Could you please count how many lines in the data below hold the string "ParsePrivateKey"? Reply with only the number.

+++

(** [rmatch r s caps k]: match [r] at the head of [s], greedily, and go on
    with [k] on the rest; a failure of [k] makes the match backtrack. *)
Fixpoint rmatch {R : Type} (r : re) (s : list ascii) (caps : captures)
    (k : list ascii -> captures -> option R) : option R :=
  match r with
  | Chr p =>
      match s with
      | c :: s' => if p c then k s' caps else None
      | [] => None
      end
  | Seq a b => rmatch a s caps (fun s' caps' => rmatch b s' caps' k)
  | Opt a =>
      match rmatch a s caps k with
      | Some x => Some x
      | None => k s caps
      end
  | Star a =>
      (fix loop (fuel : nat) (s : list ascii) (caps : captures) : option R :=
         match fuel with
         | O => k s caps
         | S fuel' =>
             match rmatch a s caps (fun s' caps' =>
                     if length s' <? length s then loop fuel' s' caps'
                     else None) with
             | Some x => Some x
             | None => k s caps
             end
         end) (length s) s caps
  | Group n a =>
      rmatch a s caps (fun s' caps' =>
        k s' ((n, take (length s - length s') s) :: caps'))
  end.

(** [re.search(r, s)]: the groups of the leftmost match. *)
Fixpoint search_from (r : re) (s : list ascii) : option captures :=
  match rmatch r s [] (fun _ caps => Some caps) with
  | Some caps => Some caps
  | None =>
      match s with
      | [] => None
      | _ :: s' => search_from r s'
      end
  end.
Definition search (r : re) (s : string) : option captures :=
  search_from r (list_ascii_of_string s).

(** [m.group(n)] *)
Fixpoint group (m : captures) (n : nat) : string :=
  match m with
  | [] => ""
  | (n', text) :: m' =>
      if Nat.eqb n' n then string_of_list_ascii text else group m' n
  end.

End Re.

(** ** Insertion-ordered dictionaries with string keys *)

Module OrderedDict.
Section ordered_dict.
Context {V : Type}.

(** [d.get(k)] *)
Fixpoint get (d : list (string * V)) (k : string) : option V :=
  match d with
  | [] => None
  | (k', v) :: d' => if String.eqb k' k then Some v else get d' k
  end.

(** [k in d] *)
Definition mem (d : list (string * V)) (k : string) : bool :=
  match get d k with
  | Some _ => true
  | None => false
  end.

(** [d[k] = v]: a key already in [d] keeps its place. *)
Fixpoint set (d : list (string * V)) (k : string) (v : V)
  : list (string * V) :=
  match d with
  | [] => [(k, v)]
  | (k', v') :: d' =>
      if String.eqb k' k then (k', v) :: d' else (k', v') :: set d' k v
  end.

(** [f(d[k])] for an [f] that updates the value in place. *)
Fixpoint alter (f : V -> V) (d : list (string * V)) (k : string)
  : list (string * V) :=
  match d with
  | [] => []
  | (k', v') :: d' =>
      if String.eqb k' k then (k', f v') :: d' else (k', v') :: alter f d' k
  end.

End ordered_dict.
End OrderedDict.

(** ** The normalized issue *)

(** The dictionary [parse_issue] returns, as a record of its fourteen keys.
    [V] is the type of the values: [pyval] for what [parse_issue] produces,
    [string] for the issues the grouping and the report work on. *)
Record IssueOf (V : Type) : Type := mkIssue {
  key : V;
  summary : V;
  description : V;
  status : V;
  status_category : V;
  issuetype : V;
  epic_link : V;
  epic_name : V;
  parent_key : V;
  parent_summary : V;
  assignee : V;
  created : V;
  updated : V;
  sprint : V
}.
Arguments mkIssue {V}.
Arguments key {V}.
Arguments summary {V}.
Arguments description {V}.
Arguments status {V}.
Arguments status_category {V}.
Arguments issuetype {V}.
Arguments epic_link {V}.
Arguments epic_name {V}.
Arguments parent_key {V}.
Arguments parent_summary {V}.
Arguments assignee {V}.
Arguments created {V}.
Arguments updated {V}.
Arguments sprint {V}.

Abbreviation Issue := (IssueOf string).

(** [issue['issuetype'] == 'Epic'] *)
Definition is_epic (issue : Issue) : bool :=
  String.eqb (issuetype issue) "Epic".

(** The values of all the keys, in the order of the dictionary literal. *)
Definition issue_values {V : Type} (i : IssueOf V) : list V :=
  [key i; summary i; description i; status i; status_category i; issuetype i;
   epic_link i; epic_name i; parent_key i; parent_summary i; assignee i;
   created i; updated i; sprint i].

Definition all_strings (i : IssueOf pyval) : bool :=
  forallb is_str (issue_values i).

+++

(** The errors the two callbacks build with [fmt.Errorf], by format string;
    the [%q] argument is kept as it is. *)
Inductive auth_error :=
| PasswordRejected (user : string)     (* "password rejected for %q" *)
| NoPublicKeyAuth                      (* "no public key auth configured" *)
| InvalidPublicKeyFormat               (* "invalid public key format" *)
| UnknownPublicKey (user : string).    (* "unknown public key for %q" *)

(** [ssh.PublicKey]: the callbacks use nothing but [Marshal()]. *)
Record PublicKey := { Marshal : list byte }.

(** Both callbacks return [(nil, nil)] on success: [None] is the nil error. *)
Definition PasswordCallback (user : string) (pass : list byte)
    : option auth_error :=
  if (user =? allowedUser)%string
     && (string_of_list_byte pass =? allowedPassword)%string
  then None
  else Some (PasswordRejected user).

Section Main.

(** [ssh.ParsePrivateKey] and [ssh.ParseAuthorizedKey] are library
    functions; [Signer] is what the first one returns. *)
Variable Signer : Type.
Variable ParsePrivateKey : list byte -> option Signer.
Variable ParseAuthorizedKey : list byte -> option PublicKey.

+++

* _Task output_
2